▸ **Records for the exercise**
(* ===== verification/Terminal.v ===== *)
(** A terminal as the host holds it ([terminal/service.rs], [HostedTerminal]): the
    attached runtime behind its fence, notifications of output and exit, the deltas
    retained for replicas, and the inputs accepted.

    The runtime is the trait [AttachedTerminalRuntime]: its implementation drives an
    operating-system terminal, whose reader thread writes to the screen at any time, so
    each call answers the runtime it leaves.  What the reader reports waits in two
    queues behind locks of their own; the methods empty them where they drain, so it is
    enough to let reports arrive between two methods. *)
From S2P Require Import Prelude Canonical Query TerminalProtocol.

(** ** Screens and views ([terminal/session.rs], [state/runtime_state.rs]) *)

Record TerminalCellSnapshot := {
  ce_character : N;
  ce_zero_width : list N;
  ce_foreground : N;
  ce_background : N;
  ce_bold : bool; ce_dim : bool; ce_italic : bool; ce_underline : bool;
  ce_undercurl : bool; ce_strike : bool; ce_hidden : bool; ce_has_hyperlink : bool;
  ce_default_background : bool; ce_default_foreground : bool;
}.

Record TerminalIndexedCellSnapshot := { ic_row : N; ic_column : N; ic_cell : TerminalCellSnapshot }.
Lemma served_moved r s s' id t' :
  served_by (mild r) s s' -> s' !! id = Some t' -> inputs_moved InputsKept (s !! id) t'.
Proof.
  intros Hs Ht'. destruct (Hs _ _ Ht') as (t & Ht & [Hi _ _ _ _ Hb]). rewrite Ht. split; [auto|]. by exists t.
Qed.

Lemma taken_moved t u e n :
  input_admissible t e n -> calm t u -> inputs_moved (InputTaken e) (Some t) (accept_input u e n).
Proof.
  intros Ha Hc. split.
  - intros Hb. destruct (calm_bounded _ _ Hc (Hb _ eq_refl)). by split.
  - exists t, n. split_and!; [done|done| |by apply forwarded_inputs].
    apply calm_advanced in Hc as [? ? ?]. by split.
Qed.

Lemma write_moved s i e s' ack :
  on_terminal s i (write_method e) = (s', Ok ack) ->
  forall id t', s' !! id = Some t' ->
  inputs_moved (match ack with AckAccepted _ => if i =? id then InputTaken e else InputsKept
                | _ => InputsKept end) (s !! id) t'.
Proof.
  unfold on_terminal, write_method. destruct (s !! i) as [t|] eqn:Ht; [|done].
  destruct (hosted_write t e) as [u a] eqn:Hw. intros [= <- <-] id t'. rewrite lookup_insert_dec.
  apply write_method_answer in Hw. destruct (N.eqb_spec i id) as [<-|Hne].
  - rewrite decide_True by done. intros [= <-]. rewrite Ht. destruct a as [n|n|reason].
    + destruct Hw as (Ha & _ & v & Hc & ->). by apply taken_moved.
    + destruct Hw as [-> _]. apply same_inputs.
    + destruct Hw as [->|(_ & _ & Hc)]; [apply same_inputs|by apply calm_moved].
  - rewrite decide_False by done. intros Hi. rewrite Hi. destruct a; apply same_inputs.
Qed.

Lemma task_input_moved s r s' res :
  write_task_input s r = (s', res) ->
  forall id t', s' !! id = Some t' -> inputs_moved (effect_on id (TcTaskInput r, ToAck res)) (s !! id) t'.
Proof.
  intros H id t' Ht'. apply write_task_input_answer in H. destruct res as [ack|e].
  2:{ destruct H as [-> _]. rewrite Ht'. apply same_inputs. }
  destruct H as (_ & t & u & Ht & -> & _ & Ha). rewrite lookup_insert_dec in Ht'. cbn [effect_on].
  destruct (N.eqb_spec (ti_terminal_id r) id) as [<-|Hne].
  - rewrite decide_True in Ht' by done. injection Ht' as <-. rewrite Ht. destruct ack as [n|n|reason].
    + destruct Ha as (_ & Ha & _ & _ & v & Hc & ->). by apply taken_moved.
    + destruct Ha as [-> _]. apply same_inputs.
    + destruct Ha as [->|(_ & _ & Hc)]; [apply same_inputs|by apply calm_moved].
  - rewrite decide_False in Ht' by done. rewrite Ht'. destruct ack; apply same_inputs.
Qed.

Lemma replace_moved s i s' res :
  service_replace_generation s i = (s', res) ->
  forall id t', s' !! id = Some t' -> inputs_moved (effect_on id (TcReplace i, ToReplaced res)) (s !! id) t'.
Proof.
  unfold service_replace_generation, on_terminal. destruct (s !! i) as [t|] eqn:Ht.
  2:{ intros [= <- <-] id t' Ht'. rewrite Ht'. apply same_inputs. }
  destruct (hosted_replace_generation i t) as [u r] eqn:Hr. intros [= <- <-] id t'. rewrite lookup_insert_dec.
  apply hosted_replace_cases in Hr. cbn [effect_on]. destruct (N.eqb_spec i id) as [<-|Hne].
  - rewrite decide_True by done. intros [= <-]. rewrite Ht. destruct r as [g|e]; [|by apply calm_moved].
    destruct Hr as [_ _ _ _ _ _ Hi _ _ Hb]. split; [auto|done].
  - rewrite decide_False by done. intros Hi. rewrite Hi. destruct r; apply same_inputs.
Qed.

▸ **Prompt**
Where the listing above has a line with "Lemma served_moved r", start there, and output every line exactly through the line with "inputs_moved (match ack", which is also included.

▸ **Result of this exercise**
Lemma served_moved r s s' id t' :
  served_by (mild r) s s' -> s' !! id = Some t' -> inputs_moved InputsKept (s !! id) t'.
Proof.
  intros Hs Ht'. destruct (Hs _ _ Ht') as (t & Ht & [Hi _ _ _ _ Hb]). rewrite Ht. split; [auto|]. by exists t.
Qed.

Lemma taken_moved t u e n :
  input_admissible t e n -> calm t u -> inputs_moved (InputTaken e) (Some t) (accept_input u e n).
Proof.
  intros Ha Hc. split.
  - intros Hb. destruct (calm_bounded _ _ Hc (Hb _ eq_refl)). by split.
  - exists t, n. split_and!; [done|done| |by apply forwarded_inputs].
    apply calm_advanced in Hc as [? ? ?]. by split.
Qed.

Lemma write_moved s i e s' ack :
  on_terminal s i (write_method e) = (s', Ok ack) ->
  forall id t', s' !! id = Some t' ->
  inputs_moved (match ack with AckAccepted _ => if i =? id then InputTaken e else InputsKept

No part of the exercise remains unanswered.